Je ne sais pas si je lance davantage un regard suppliant ou menaçant à Angel, toujours est-il que je prie pour qu’il ne leur propose pas de me suivre partout durant les prochains jours. Je n’y survivrais pas, c’est sûr. Et j’aurais une raison supplémentaire de mériter mon surnom de dragon.
— Oh, elle a un emploi du temps bien rempli, c’est sûr. Je crois qu’on devrait pouvoir s’arranger pour que vous la rejoigniez après-demain en début de journée pour assister à une interview avec Jerry pour son talk show, mais vu le programme de jeudi, ça risque d’être compliqué de faire plus.
Pas mal, l’assistant. Et je ne parle pas de son jean ajusté ou de son tee-shirt moulant… Il assure. Un talk-show, ils ne seront pas seuls à regarder et ne pourront ni intervenir, ni me coller la honte. Parfait.
— Vous vous souvenez que j’ai une soirée demain soir, aussi ? ajouté-je. Je vous avais dit de ne venir que vendredi soir, comme Bella, parce qu’on va peu se voir d’ici là.
— Tu vas encore à ces soirées de débauche ? Tout ce que font les gens dans ce genre de fiestas, c’est se droguer et forniquer dans tous les coins. Ce n’est pas digne de toi, ça ! s’emporte mon père. Et vous, vous la laissez faire ? lance-t-il à Angel qui ouvre de grands yeux.
— J’ai déjà un père, ça me suffit amplement. Angel n’est pas là pour ça. Et j’adore ces soirées de débauche. Rien de mieux qu’un petit rail de coke et une tournante pour repartir du bon pied.
Je souris en voyant le regard outré de mes parents. Eux et leurs clichés du showbiz… Dire qu’ils voulaient que je fasse partie de ce monde, pour au final toujours le descendre. Magnifique. Pas de coke pour moi, au pire je finirai pompette. Et les tournantes… un doux fantasme, rien de plus. Quoi que je ne sais pas si “doux” soit le mot approprié. Toujours est-il qu’il m’est déjà arrivé de ne pas rentrer seule.
— Rafaela, vous voulez que je vous laisse en famille ou vous avez encore besoin de moi ? demande Angel qui évite volontairement de répondre à mon père.
— Je vous épargne ce moment… Vous pouvez vaquer à vos occupations. Je crois que ça vaut mieux. Oh, et vous croyez que je pourrais me baigner dans un bain d’huiles essentielles ? Ce serait sans doute plus efficace, non ? souris-je.

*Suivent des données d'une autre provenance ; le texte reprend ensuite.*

Lemma two_pairs t1 t2 (s : runtime) i j c nd ep h fhi fhj li lj :
  pairs_wf s -> i <> j -> pairable s i -> pairable s j -> cached s + 2 < 2 ^ 64 ->
  0 <= t1 <= t2 -> t2 < t1 + LINKG_TRANSPORT_FORWARD_PAIR_TTL_US ->
  t2 < 2 ^ 64 - LINKG_TRANSPORT_FORWARD_PAIR_TTL_US ->
  fh_packet_id fhi = fh_packet_id fhj -> fh_packet_length fhi = fh_packet_length fhj ->
  fh_fragment_offset fhi <> fh_fragment_offset fhj ->
  pair_find (fabs t1 s) (_linkg_transport_forward_pair_set c nd ep h (fh_packet_id fhi)) c nd ep h fhi = None ->
  exists d1 s1 d2 s2,
    _linkg_transport_forward_pair_submit_locked c nd ep (Some h) (Some fhi) (Some i) li t1 false (0, 0) s =
      Some ((0, Some [], d1), s1) /\
    _linkg_transport_forward_pair_submit_locked c nd ep (Some h) (Some fhj) (Some j) lj t2 false (0, 0) s1 =
      Some ((0, Some (pair_outputs (pair_new c nd ep h fhi (Some i) li t1) nd h j lj), d2), s2) /\
    pairs_wf s2 /\
    (forall k, pair_own s2 k = pair_own s k + one_ref i k + one_ref j k) /\
    group_flags s s2 (pair_outputs (pair_new c nd ep h fhi (Some i) li t1) nd h j lj).
Proof.
  intros W Hij Pi Pj Hb Ht1 Ht2 Hmax Hid Hlen Hoff Hfind.
  set (y := pair_new c nd ep h fhi (Some i) li t1).
  pose proof (cached_range s) as Hcs.
  destruct (pair_submit_locked_spec t1 s i c nd ep h fhi li (0, 0) W Pi ltac:(lia) ltac:(done)
    ltac:(cbn [snd]; lia))
    as (r1&o1&d1&s1&E1&[A1 A2 A3 A4 A5 A6 A7 A8 A9]).
  unfold pair_submit_spec in A1, A2, A3, A4. rewrite Hfind in A1, A2, A3, A4. cbn in A1, A2, A4. subst r1 o1.
  cbn [fst snd] in A3. fold y in A3. pose proof (fl_wf _ _ _ A6) as W1.
  assert (forall k, pair_own s1 k = pair_own s k) as Ho1.
  { intros k. rewrite A7. unfold outputs_refs. cbn. lia. }
  assert (pairable s1 j) as Pj1.
  { destruct Pj as [Oj Hj]. split; [by rewrite Ho1|].
    specialize (A8 j). rewrite one_ref_other in A8 by done. pose proof (pair_held_nonneg s1 j). lia. }
  pose proof (pair_set_range c nd ep h (fh_packet_id fhi)) as Hset.
  assert (_linkg_transport_forward_pair_expired y t2 = false) as Hexp.
  { unfold _linkg_transport_forward_pair_expired. cbn [y fe_valid pair_new fe_expires_at_us andb].
    unfold LINKG_TRANSPORT_FORWARD_PAIR_TTL_US in *. rewrite wrap_small by mlia. by bsimp. }
  assert (_linkg_transport_forward_pair_match y c nd ep h fhi = true) as Hmatch.
  { unfold _linkg_transport_forward_pair_match. cbn. by rewrite !Z.eqb_refl. }
  destruct (pair_find_after (fabs t1 s) _ c nd ep h fhi fhj t2 y Hset
    ltac:(unfold fabs; rewrite length_fmap; apply W) Hfind ltac:(congruence) Hmatch Hexp) as [Hf2 Hl2].
  cbn zeta in Hf2, Hl2. rewrite <- A3, <- fabs_later in Hf2, Hl2 by lia.
  pose proof (cached_range s1) as Hcs1. rewrite (fw_len _ W1) in Hcs1.
  destruct (pair_submit_locked_spec t2 s1 j c nd ep h fhj lj (0, 0) W1 Pj1 ltac:(lia) ltac:(done)
    ltac:(change (Z.of_nat pair_count) with 64 in Hcs1; cbn [snd]; lia))
    as (r2&o2&d2&s2&E2&[B1 B2 B3 B4 B5 B6 B7 B8 B9]).
  unfold pair_submit_spec in B1, B2. rewrite <- Hid, Hf2, Hl2 in B1, B2.
  cbn [y fe_packet_length pair_new fe_fragment_offset] in B1, B2. rewrite Hlen, Z.eqb_refl in B1, B2.
  cbn [negb] in B1, B2. rewrite (proj2 (Z.eqb_neq _ _) Hoff) in B1, B2. cbn [fst snd] in B1, B2.
  subst r2 o2. exists d1, s1, d2, s2. splits; [exact E1|exact E2|apply (fl_wf _ _ _ B6)| |].
  - intros k. rewrite B7, Ho1. unfold outputs_refs, pair_outputs. cbn.
    destruct (fh_fragment_offset fhi =? 0); cbn; lia.
  - assert (forall k, 0 < ps_refs (fr_store s1) k -> ps_flags (fr_store s1) k = ps_flags (fr_store s) k) as Hfl.
    { intros k Hk. apply (fl_flags _ _ _ A6); [apply no_outputs|done]. }
    assert (0 < ps_refs (fr_store s1) i /\ 0 < ps_refs (fr_store s1) j) as [Hri Hrj].
    { pose proof (fw_refs _ W1 i). pose proof (fw_refs _ W1 j).
      pose proof (pb_own _ _ Pi). pose proof (pb_own _ _ Pj).
      pose proof (Ho1 i). pose proof (Ho1 j). pose proof (pair_held_nonneg s1 i).
      pose proof (pair_held_nonneg s1 j). unfold pair_own in *. lia. }
    revert B9. unfold group_flags, pair_outputs. cbn [y fe_fragment_offset pair_new fe_packet fe_payload_length].
    destruct (fh_fragment_offset fhi =? 0); cbn; intros (p&q&[= <-]&[= <-]&Hne&Fp&Fq);
      (eexists _, _; splits; [done..| |]; [rewrite Fp|rewrite Fq]; by rewrite Hfl).
Qed.


(** The two fragments of a datagram that meet in the cache
    before the first one expires leave as the same pair whatever the order of
    arrival: the packet at offset 0 first, flagged FIRST, the other second,
    flagged LAST, each with its own payload length, and the caller receives one
    reference of each. *)
Theorem forward_either_order (t1 t2 : Z) (s : runtime) (i j : pkt_ptr) (c nd ep id len li lj : Z)
    (h : linkg_transport_header) :
  pairs_wf s -> i <> j -> pairable s i -> pairable s j ->
  0 <= t1 <= t2 -> t2 < t1 + LINKG_TRANSPORT_FORWARD_PAIR_TTL_US ->
  t2 < 2 ^ 64 - LINKG_TRANSPORT_FORWARD_PAIR_TTL_US ->
  pair_find (fabs t1 s) (_linkg_transport_forward_pair_set c nd ep h id) c nd ep h
    (FragmentHeader id 0 len) = None ->
  let submit off p l t s := _linkg_transport_forward_pair_submit_locked c nd ep (Some h)
    (Some (FragmentHeader id off len)) (Some p) l t false (0, 0) s in
  let pair := [ForwardItem (Some i) li (th_destination_node_id h) nd;
               ForwardItem (Some j) lj (th_destination_node_id h) nd] in
  let completed s2 := pairs_wf s2 /\ (forall k, pair_own s2 k = pair_own s k + one_ref i k + one_ref j k) /\
    ps_flags (fr_store s2) i = group_first (ps_flags (fr_store s) i) /\
    ps_flags (fr_store s2) j = group_last (ps_flags (fr_store s) j) in
  (exists d1 s1 d2 s2, submit 0 i li t1 s = Some ((0, Some [], d1), s1) /\
     submit LINKG_TRANSPORT_FRAGMENT_PAYLOAD_MAX_SIZE j lj t2 s1 = Some ((0, Some pair, d2), s2) /\ completed s2) /\
  (exists d1 s1 d2 s2, submit LINKG_TRANSPORT_FRAGMENT_PAYLOAD_MAX_SIZE j lj t1 s = Some ((0, Some [], d1), s1) /\
     submit 0 i li t2 s1 = Some ((0, Some pair, d2), s2) /\ completed s2).
Proof.
  intros W Hij Pi Pj Ht1 Ht2 Hmax Hfind submit pair completed.
  pose proof (cached_range s) as Hcs. rewrite (fw_len _ W) in Hcs.
  change (Z.of_nat pair_count) with 64 in Hcs.
  split.
  - destruct (two_pairs t1 t2 s i j c nd ep h (FragmentHeader id 0 len)
      (FragmentHeader id LINKG_TRANSPORT_FRAGMENT_PAYLOAD_MAX_SIZE len) li lj W Hij Pi Pj)
      as (d1&s1&d2&s2&E1&E2&W2&O2&p&q&[= <-]&[= <-]&_&Fp&Fq); try done; [lia|].
    exists d1, s1, d2, s2. by splits.
  - destruct (two_pairs t1 t2 s j i c nd ep h (FragmentHeader id LINKG_TRANSPORT_FRAGMENT_PAYLOAD_MAX_SIZE len)
      (FragmentHeader id 0 len) lj li W ltac:(congruence) Pj Pi)
      as (d1&s1&d2&s2&E1&E2&W2&O2&p&q&[= <-]&[= <-]&_&Fp&Fq); try done; [lia|].
    exists d1, s1, d2, s2. splits; [done..|]. split; [done|]. splits; [|done..].
    intros k. rewrite O2. lia.
Qed.

(** The caller of the public entry point owns the packet it passes. *)
Definition submit_ready (s : runtime) (packet : option pkt_ptr) : Prop :=
  forall i, packet = Some i -> pairable s i.

Lemma pair_submit_spec_cases c nd ep h fh i len now l :
  let '(ret, outputs, _, delta) := pair_submit_spec c nd ep h fh i len now l in
  delta = -1 /\ ret = 0 /\ length outputs = 2%nat \/ delta = 0 /\ outputs = [] \/
  delta = 1 /\ ret = 0 /\ outputs = [].
Proof.
  unfold pair_submit_spec, pair_outputs. repeat case_match; simplify_eq/=; auto.
Qed.

(** Every call of [linkg_transport_forward_pair_submit],
    valid or not, returns and keeps the invariant. The fragments in the cache
    plus those counted as incomplete change by at most one: plus one when the
    fragment is cached, minus one when it completes a pair, in which case the
    outputs are the two packets of the group, both owned by the caller. *)
Theorem forward_submit_conserves (mx : mutex_api) (tinit ap : bool) (epochs : list Z) (now : Z) (s : runtime)
    (peer : option peer_ptr) (ep c nd : Z) (h : option linkg_transport_header)
    (fh : option linkg_transport_fragment_header) (packet : option pkt_ptr) (len : Z) (output_null : bool) :
  mutex_ok mx -> pairs_wf s -> submit_ready s packet ->
  0 <= now < 2 ^ 64 - LINKG_TRANSPORT_FORWARD_PAIR_TTL_US ->
  0 <= fr_incomplete_frames s < 2 ^ 64 - 65 ->
  exists ret outputs s',
    linkg_transport_forward_pair_submit mx tinit ap epochs now peer ep c nd h fh packet len output_null s =
      Some ((ret, outputs), s') /\ pairs_wf s' /\
    (forall j, pair_own s' j = pair_own s j + outputs_refs (default [] outputs) j) /\
    group_flags s s' (default [] outputs) /\
    exists delta, cached s' + fr_incomplete_frames s' = cached s + fr_incomplete_frames s + delta /\
      (delta = -1 /\ ret = 0 /\ length (default [] outputs) = 2%nat \/
       delta = 0 /\ default [] outputs = [] \/
       delta = 1 /\ ret = 0 /\ default [] outputs = []).
Proof.
  intros Hmx W Hr Hnow Hst.
  assert (forall ret o, default [] o = [] -> exists ret0 outputs s', Some ((ret, o), s) = Some ((ret0, outputs), s') /\
    pairs_wf s' /\ (forall j, pair_own s' j = pair_own s j + outputs_refs (default [] outputs) j) /\
    group_flags s s' (default [] outputs) /\
    exists delta, cached s' + fr_incomplete_frames s' = cached s + fr_incomplete_frames s + delta /\
      (delta = -1 /\ ret0 = 0 /\ length (default [] outputs) = 2%nat \/
       delta = 0 /\ default [] outputs = [] \/
       delta = 1 /\ ret0 = 0 /\ default [] outputs = [])) as Hfail.
  { intros ret o Ho. exists ret, o, s. rewrite Ho. splits; [done|done| |done|].
    - intros j. unfold outputs_refs. cbn. lia.
    - exists 0. split; [lia|auto]. }
  unfold linkg_transport_forward_pair_submit. mrun.
  destruct (_ || _)%bool; [by apply Hfail|]. destruct ap; cbn [negb]; [|by apply Hfail].
  destruct peer as [pr|]; [|by apply Hfail]. destruct h as [h|]; [|by apply Hfail].
  destruct fh as [fh|]; [|by apply Hfail]. destruct packet as [i|]; [|by apply Hfail].
  destruct (_ || _)%bool eqn:E0; [by apply Hfail|]. destruct (Z.land (th_flags h) _ =? 0); [by apply Hfail|].
  destruct Hmx as (_&->&->&_). cbn [Z.eqb negb].
  destruct (linkg_transport_peer_epoch_matches _ _ _); cbn [negb]; [|by apply Hfail].
  assert (output_null = false) as -> by (destruct output_null; [by rewrite orb_true_r in E0|done]).
  pose proof (cached_range s) as Hcs. rewrite (fw_len _ W) in Hcs. change (Z.of_nat pair_count) with 64 in Hcs.
  destruct (pair_gc_spec now s (0, 0) W ltac:(done) ltac:(cbn [snd]; lia)) as (d1&s1&Eg&Q&Ag).
  pose proof (fq_count _ _ _ _ _ Q) as C1. pose proof (fq_mono _ _ _ _ _ Q) as M1. cbn [snd] in C1, M1.
  pose proof (fl_wf _ _ _ (fq_rel _ _ _ _ _ Q)) as W1.
  pose proof (cached_range s1) as Hcs1.
  destruct (pair_submit_locked_spec now s1 i c nd ep h fh len d1 W1 (pairable_quiet _ _ _ _ _ _ Q (Hr i eq_refl))
    Hnow ltac:(lia) ltac:(lia)) as (ret&o&d2&s2&Es&O).
  mstep Eg. mstep Es.
  assert (pair_outcome now i s (0, 0) s2 d2 (pair_submit_spec c nd ep h fh i len now (fabs now s1)) ret o) as O'.
  { eapply outcome_quiet; [exact Q| |exact O]. intros j Hj. unfold output_packets in Hj.
    apply (fl_live _ _ _ (pt_rel _ _ _ _ _ _ _ _ _ O)). pose proof (pt_own _ _ _ _ _ _ _ _ _ O j) as Ho.
    pose proof (fw_refs _ W1 j). pose proof (pair_held_nonneg s2 j). unfold pair_own in *. lia. }
  pose proof (pt_count _ _ _ _ _ _ _ _ _ O') as Hcount. pose proof (pt_mono _ _ _ _ _ _ _ _ _ O') as Hmono.
  pose proof (pair_submit_spec_cases c nd ep h fh i len now (fabs now s1)) as Hcases.
  destruct (pair_submit_spec c nd ep h fh i len now (fabs now s1)) as [[[r os] l] delta].
  pose proof (pt_ret _ _ _ _ _ _ _ _ _ O') as Er. pose proof (pt_outputs _ _ _ _ _ _ _ _ _ O') as Eo.
  cbn [fst snd] in *. subst ret o. pose proof (cached_range s2) as Hcs2.
  assert (0 <= snd d2 <= 65) as Hd2 by (destruct Hcases as [(->&_)|[(->&_)|(->&_)]]; lia).
  assert (exists s3, _linkg_transport_forward_record_incomplete (fst d2) (snd d2) s2 = Some (tt, s3) /\
    fr_store s3 = fr_store s2 /\ fr_entries s3 = fr_entries s2 /\
    fr_incomplete_frames s3 = fr_incomplete_frames s + snd d2) as (s3&E3&Est&Een&Efr).
  { unfold _linkg_transport_forward_record_incomplete.
    pose proof (fl_frames _ _ _ (pt_rel _ _ _ _ _ _ _ _ _ O')) as Hfr.
    destruct (_ && _)%bool eqn:Ez.
    - exists s2. zb. splits; [done|done|done|lia].
    - eexists. split; [done|]. cbn. splits; [done|done|]. rewrite Hfr. apply wrap_small. mlia. }
  assert (pairs_wf s3 /\ (forall j, pair_own s3 j = pair_own s2 j) /\ cached s3 = cached s2) as (W3&O3&C3).
  { pose proof (fl_wf _ _ _ (pt_rel _ _ _ _ _ _ _ _ _ O')) as [Wa Wb Wc Wd We].
    unfold pair_own, pair_held, cached in *. rewrite Est, Een. split; [|done].
    split; rewrite ?Est, ?Een; try done; intros j; unfold pair_held; rewrite Een, ?Est; auto. }
  mstep E3. exists r, (Some os), s3. change (default [] (Some os)) with os. splits.
  - destruct (r =? 0) eqn:Er; cbn [negb]; [|done]. zb. by rewrite Er.
  - done.
  - intros j. rewrite O3. apply (pt_own _ _ _ _ _ _ _ _ _ O').
  - pose proof (pt_flags _ _ _ _ _ _ _ _ _ O') as Hf. unfold group_flags in *. by rewrite Est.
  - exists delta. split; [lia|]. destruct Hcases as [(?&?&?)|[(?&?)|(?&?&?)]]; auto.
Qed.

— Je pense que vous allez en avoir besoin oui. Bipez-moi si vous avez besoin de quoi que ce soit, je serai là.
J’acquiesce et l’observe se diriger vers l’escalier. Est-ce qu’il serait possible de remonter le temps de deux petites heures ? Quand mon plus gros problème, s’il en est un, c’était lui ? Ou les paparazzi ? Parce que je crois que je n’étais pas prête à retrouver mes parents, clairement. Là, j’ai juste hâte d’être à vendredi soir pour retrouver ma sœur et mes petits anges plus si petits que ça. J’en aurais presque hâte de me coltiner une journée de folie, vendredi. Bon, honnêtement, je sais que j’en rajoute, ils ne sont pas si terribles que ça, mes parents. Juste bien collants et bien jugeants. Sinon, tout roule.